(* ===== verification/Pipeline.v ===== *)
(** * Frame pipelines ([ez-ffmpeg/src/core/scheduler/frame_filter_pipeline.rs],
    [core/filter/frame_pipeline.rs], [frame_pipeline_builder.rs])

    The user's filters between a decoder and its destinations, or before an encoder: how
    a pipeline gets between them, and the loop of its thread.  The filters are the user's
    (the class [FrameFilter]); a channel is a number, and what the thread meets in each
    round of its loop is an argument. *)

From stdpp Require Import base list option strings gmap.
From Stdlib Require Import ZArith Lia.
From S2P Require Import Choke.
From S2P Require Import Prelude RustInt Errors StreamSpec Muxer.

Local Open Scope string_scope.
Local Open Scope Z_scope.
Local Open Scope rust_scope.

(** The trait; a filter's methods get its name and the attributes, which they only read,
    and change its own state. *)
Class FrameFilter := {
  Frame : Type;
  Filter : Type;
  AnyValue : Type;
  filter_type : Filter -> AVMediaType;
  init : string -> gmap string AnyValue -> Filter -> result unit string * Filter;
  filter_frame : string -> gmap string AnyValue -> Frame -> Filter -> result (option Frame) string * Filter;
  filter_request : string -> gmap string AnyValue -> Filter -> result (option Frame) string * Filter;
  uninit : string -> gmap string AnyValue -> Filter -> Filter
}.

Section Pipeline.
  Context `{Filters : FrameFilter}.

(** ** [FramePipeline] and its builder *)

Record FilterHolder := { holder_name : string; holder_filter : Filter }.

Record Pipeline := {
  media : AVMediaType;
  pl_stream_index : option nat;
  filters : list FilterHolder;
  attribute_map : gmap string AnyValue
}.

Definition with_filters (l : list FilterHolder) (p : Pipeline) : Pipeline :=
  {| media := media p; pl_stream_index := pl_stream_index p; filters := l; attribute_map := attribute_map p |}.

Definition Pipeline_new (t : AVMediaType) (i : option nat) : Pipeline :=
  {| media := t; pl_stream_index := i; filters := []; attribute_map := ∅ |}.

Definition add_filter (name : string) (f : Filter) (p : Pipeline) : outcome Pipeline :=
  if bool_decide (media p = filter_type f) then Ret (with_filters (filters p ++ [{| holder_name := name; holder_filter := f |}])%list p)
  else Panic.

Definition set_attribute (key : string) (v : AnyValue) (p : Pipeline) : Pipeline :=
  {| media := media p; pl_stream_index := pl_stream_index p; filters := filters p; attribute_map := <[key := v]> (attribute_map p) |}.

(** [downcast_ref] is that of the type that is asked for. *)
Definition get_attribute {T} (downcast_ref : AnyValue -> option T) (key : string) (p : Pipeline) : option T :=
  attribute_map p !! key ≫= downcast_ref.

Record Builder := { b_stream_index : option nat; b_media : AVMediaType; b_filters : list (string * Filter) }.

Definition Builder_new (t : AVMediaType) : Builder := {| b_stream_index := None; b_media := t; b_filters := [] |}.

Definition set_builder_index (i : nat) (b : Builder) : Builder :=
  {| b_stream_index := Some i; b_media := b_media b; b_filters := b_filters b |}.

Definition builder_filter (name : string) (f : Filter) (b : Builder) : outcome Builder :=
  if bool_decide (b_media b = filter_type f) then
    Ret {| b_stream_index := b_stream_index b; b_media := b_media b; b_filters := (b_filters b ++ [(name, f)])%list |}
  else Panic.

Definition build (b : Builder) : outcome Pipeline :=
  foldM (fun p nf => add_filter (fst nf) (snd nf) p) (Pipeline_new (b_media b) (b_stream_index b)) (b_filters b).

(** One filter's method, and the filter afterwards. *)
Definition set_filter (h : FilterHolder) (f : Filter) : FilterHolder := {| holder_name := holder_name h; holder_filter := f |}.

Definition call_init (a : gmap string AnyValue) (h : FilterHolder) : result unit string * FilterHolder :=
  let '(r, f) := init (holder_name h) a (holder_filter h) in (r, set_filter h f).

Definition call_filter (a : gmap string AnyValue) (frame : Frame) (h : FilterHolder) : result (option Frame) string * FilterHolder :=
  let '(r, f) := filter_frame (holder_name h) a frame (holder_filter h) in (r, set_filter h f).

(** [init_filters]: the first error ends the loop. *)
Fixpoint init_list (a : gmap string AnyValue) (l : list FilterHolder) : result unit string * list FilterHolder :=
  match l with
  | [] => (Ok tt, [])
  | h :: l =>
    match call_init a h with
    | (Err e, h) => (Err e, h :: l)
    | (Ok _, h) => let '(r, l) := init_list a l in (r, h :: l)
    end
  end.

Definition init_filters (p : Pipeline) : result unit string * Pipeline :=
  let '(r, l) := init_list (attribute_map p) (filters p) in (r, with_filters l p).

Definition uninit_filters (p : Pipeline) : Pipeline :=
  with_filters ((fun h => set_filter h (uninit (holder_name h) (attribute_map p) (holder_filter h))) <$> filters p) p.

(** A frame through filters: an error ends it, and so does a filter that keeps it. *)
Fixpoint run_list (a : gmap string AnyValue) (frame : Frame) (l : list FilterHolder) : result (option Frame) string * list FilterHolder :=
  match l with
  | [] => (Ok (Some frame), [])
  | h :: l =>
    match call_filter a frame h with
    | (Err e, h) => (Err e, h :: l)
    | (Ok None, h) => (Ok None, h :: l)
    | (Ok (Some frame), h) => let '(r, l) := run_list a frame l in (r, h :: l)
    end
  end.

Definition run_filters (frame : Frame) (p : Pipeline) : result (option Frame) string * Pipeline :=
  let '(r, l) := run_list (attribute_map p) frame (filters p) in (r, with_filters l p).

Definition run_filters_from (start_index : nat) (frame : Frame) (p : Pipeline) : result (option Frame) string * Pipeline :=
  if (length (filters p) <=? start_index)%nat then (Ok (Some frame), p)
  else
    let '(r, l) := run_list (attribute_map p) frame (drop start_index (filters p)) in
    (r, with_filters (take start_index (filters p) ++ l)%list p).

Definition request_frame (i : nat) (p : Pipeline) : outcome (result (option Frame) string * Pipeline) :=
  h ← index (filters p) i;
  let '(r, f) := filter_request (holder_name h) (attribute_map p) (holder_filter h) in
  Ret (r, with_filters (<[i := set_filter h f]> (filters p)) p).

* * * * * * * * *

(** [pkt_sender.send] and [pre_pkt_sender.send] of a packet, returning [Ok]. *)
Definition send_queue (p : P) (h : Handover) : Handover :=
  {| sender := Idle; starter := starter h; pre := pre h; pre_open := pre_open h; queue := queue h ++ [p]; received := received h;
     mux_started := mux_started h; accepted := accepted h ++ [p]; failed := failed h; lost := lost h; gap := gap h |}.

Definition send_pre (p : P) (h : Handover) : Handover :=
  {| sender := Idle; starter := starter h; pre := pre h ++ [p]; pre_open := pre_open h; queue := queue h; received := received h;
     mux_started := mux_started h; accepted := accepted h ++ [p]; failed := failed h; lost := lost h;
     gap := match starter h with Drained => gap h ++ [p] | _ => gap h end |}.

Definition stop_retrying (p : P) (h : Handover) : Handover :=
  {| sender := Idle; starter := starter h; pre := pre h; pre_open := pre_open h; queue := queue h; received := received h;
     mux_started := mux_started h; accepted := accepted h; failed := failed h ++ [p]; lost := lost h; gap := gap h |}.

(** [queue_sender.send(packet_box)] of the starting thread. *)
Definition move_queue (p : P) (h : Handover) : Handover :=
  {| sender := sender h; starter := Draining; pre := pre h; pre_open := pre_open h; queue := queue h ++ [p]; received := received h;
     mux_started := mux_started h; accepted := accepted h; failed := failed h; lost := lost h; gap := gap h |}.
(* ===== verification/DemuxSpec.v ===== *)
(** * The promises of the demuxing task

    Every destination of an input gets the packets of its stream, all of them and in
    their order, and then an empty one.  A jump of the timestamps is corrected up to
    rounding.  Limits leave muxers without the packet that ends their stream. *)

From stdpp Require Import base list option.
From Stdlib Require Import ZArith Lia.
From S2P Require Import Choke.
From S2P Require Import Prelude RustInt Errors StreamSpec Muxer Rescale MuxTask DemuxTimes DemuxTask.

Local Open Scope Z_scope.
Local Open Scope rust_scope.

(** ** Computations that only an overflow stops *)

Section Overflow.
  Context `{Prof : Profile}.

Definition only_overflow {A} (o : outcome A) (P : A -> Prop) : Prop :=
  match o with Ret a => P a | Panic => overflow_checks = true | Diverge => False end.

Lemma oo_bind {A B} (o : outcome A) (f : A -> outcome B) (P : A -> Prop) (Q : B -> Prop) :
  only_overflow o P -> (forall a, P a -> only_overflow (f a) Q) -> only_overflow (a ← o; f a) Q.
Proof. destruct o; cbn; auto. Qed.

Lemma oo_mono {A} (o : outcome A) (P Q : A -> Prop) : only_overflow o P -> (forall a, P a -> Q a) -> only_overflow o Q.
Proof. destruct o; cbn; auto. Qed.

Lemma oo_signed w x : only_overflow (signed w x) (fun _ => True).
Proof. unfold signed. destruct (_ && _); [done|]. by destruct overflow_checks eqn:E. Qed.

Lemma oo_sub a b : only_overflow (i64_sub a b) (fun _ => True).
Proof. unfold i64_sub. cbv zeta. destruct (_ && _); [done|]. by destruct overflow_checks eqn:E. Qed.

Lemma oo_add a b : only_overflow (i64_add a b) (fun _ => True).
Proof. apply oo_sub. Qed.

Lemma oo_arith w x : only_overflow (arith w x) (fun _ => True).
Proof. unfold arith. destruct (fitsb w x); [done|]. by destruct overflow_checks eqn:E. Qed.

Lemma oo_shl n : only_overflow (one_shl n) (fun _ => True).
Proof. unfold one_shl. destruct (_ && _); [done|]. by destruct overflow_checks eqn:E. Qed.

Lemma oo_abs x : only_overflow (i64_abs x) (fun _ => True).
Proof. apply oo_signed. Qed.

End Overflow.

* * * * * * * * *

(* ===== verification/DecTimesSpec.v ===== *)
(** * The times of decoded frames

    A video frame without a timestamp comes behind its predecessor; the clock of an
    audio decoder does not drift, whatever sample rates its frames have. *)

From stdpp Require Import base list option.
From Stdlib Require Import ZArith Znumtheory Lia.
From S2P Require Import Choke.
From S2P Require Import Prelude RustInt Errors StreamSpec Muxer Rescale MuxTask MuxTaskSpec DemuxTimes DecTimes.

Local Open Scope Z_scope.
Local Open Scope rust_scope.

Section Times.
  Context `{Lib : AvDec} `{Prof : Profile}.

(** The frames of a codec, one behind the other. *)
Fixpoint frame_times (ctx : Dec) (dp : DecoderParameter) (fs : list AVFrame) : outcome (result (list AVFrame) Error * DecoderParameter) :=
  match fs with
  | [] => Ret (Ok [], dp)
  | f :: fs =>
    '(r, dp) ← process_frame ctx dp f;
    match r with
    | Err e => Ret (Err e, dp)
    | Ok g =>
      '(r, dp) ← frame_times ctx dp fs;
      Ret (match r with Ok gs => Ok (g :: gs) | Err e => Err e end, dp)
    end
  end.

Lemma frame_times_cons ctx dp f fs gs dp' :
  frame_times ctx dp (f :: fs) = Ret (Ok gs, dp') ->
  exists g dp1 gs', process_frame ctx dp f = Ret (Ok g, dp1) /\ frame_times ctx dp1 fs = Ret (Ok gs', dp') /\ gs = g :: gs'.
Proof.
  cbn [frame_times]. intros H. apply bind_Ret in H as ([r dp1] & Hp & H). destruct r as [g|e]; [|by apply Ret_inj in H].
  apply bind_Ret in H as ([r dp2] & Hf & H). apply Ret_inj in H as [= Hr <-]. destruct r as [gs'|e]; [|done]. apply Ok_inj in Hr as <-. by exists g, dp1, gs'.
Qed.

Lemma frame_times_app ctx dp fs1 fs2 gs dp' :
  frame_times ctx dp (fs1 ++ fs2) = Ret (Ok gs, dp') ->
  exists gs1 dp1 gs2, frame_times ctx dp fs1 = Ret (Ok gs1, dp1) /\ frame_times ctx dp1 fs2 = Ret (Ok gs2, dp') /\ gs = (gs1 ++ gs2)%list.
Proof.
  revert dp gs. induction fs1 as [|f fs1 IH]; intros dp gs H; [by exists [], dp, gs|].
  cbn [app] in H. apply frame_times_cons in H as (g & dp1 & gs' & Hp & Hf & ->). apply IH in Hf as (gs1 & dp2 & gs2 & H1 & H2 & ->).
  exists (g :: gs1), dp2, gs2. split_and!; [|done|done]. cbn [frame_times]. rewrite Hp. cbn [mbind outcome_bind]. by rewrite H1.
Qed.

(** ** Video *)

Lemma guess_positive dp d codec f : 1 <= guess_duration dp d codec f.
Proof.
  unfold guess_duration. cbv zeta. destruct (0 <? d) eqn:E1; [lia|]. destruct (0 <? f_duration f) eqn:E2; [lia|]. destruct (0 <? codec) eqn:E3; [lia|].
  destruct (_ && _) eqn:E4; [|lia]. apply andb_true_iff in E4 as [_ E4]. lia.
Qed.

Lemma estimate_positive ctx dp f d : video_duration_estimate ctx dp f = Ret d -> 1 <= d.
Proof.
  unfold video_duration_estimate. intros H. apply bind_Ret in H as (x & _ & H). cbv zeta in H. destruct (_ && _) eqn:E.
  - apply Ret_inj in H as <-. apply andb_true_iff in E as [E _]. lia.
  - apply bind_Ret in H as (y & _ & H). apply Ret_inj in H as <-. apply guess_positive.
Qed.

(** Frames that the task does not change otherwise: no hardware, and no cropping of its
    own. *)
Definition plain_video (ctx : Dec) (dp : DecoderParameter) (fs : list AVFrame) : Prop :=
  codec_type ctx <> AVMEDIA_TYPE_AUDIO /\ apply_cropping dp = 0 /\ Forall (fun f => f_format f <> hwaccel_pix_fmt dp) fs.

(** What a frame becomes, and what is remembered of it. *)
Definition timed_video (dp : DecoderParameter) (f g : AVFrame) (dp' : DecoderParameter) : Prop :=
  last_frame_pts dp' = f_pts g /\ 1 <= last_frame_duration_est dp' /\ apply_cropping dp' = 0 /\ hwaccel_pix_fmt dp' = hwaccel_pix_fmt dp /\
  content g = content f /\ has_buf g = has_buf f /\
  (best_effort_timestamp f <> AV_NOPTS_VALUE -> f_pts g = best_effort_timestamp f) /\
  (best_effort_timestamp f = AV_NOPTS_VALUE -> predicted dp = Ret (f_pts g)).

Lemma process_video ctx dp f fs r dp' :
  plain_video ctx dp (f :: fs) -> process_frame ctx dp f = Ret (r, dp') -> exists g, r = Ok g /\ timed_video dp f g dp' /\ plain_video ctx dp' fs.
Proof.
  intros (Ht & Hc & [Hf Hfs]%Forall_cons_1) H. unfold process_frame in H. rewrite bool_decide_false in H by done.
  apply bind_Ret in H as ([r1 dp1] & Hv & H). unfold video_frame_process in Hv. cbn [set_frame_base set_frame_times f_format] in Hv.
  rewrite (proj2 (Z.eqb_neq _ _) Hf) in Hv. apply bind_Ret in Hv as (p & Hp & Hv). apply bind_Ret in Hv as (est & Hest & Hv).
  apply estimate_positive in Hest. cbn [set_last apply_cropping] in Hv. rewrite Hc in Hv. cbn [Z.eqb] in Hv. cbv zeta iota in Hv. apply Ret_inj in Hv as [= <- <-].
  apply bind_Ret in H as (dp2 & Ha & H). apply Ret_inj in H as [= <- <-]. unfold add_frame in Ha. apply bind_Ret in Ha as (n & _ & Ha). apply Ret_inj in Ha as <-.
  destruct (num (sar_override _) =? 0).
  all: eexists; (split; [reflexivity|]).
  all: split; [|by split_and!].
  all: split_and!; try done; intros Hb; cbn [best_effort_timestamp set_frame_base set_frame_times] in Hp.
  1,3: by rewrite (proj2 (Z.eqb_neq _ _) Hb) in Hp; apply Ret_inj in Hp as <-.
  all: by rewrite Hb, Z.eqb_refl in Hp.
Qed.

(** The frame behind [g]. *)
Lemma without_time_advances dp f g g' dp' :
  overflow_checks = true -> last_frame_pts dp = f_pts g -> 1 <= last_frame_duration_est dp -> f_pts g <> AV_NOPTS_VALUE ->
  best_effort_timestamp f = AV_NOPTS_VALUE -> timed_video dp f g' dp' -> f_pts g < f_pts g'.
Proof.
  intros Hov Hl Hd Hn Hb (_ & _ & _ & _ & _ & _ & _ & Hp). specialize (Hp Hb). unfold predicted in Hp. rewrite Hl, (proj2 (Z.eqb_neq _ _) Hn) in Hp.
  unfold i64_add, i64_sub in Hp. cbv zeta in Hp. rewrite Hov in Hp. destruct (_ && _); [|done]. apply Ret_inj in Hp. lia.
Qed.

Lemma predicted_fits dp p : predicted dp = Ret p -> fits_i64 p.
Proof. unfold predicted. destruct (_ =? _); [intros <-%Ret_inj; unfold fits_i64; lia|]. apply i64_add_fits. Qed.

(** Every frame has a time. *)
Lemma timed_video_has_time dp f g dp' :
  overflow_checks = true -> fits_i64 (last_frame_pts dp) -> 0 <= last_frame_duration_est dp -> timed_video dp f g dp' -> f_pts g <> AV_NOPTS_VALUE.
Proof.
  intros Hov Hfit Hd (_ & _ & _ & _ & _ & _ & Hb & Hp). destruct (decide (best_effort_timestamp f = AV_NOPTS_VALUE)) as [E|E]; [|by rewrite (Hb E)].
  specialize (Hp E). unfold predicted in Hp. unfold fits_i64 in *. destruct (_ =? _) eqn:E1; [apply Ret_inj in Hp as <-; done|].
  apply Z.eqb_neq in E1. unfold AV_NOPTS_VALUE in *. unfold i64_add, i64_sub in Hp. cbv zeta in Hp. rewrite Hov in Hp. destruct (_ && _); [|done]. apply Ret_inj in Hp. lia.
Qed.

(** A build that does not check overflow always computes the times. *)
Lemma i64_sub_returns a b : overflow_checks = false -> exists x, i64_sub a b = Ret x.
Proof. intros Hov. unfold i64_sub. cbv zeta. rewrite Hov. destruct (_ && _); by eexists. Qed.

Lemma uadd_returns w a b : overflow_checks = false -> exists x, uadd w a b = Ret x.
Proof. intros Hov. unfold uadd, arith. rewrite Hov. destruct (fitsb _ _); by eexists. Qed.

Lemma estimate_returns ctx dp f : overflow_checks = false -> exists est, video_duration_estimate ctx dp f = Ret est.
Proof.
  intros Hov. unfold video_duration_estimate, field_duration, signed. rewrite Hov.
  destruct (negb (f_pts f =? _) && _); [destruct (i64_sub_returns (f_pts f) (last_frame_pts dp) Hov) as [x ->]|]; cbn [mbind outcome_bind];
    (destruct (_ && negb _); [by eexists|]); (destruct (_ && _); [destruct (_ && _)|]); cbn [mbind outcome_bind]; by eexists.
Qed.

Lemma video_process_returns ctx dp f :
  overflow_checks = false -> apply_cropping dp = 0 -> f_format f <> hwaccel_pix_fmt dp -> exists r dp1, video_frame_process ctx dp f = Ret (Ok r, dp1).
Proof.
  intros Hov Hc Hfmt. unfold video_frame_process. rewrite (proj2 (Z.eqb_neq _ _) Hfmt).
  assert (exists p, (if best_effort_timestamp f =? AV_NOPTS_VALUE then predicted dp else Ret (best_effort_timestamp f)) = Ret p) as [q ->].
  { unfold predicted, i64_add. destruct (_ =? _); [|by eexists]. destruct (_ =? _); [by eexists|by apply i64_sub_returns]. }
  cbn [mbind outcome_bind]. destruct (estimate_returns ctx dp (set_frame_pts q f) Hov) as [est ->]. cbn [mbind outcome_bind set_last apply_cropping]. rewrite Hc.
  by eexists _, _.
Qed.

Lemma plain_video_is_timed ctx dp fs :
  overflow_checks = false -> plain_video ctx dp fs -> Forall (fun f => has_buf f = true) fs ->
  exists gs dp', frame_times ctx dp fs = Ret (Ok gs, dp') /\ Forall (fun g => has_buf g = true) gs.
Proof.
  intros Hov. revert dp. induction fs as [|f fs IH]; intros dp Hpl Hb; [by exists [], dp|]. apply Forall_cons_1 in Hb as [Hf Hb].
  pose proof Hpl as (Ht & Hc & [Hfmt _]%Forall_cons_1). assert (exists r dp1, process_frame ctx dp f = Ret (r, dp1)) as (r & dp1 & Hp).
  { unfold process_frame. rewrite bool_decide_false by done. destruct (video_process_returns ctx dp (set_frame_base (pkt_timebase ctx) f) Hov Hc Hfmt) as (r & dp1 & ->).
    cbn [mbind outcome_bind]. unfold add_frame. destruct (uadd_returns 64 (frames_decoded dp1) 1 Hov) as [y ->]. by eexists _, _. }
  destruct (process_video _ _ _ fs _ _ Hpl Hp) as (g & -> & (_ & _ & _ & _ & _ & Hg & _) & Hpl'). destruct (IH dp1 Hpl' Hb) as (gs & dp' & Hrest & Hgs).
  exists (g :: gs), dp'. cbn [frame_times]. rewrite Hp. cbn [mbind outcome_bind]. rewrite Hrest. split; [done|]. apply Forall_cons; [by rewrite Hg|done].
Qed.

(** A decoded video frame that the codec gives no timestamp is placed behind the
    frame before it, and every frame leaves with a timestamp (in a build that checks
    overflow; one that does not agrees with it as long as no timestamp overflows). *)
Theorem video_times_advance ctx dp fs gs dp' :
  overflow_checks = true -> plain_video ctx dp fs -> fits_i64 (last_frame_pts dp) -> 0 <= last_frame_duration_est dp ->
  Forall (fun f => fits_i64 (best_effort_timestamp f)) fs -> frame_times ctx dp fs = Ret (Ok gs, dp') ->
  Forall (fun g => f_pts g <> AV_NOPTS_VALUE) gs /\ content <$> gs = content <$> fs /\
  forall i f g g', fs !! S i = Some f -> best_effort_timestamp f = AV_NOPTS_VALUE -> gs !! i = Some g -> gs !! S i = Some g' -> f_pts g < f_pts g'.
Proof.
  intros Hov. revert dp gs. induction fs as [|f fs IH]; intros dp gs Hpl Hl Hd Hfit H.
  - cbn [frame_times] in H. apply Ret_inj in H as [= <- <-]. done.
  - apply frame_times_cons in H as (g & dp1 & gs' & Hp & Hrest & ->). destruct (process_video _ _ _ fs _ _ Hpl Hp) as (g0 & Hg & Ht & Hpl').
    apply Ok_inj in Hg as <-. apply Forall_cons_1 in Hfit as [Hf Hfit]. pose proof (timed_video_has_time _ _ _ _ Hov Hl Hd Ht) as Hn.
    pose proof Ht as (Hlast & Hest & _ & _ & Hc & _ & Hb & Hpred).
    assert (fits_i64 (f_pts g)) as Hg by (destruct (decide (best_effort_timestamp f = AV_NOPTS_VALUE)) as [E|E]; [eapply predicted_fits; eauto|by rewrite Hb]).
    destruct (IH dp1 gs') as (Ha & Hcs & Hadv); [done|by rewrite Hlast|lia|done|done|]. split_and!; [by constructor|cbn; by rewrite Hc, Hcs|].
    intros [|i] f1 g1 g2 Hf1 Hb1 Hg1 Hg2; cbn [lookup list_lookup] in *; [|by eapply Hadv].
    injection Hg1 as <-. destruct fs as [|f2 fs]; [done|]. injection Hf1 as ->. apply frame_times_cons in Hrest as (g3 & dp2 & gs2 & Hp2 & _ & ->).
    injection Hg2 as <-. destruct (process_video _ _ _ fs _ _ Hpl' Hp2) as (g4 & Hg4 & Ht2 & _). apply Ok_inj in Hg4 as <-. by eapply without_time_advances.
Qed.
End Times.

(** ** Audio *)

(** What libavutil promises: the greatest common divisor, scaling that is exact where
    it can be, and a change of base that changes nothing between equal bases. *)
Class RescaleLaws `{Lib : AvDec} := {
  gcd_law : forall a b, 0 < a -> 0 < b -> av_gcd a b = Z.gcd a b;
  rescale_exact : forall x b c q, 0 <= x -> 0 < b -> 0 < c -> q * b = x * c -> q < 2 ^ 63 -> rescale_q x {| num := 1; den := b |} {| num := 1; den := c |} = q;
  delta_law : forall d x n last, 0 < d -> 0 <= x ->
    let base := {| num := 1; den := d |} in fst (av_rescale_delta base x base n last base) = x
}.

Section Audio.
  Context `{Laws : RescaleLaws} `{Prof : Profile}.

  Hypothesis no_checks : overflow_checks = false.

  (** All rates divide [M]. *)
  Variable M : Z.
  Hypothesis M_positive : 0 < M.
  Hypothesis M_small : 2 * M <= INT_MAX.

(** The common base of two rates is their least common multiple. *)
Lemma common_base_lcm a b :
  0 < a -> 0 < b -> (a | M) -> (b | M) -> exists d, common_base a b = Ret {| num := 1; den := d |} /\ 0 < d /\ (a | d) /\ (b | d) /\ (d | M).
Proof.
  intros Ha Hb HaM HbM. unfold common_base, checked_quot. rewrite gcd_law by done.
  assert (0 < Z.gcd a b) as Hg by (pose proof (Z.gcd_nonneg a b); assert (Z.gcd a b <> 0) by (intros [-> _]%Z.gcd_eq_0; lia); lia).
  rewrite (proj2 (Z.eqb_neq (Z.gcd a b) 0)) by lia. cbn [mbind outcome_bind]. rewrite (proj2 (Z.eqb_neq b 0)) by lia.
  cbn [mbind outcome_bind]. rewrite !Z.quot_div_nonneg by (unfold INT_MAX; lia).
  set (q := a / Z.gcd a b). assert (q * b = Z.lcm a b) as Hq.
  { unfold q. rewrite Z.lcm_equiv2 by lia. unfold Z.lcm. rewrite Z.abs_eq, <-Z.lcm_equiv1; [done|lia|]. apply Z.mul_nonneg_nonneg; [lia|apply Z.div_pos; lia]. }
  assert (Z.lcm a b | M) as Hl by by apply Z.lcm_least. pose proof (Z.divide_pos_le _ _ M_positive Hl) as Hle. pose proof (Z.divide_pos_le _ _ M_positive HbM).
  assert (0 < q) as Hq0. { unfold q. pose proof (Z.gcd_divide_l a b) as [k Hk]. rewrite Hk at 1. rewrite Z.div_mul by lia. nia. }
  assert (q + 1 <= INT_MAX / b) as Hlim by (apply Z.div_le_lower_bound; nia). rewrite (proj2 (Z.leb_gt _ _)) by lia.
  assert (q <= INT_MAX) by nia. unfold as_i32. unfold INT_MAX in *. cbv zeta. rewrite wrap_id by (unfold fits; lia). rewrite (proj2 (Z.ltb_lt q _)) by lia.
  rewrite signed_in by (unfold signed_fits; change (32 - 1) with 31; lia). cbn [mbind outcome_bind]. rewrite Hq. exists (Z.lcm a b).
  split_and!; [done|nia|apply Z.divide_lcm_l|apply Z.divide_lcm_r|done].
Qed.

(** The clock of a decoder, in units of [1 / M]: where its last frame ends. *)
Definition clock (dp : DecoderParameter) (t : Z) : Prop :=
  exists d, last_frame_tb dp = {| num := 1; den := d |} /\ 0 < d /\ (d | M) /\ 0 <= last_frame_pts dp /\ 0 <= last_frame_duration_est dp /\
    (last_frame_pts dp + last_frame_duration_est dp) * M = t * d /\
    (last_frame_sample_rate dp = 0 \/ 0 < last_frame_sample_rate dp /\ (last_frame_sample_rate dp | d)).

* * * * * * * * *

### Exercise objective
Above are the lines; repeat exactly the ones from the line containing "(best_effort_timestamp f = AV_NOPTS_VALUE ->" down to the line containing "apply bind_Ret in H as (dp2", both inclusive.

### Written answer
  (best_effort_timestamp f = AV_NOPTS_VALUE -> predicted dp = Ret (f_pts g)).

Lemma process_video ctx dp f fs r dp' :
  plain_video ctx dp (f :: fs) -> process_frame ctx dp f = Ret (r, dp') -> exists g, r = Ok g /\ timed_video dp f g dp' /\ plain_video ctx dp' fs.
Proof.
  intros (Ht & Hc & [Hf Hfs]%Forall_cons_1) H. unfold process_frame in H. rewrite bool_decide_false in H by done.
  apply bind_Ret in H as ([r1 dp1] & Hv & H). unfold video_frame_process in Hv. cbn [set_frame_base set_frame_times f_format] in Hv.
  rewrite (proj2 (Z.eqb_neq _ _) Hf) in Hv. apply bind_Ret in Hv as (p & Hp & Hv). apply bind_Ret in Hv as (est & Hest & Hv).
  apply estimate_positive in Hest. cbn [set_last apply_cropping] in Hv. rewrite Hc in Hv. cbn [Z.eqb] in Hv. cbv zeta iota in Hv. apply Ret_inj in Hv as [= <- <-].
  apply bind_Ret in H as (dp2 & Ha & H). apply Ret_inj in H as [= <- <-]. unfold add_frame in Ha. apply bind_Ret in Ha as (n & _ & Ha). apply Ret_inj in Ha as <-.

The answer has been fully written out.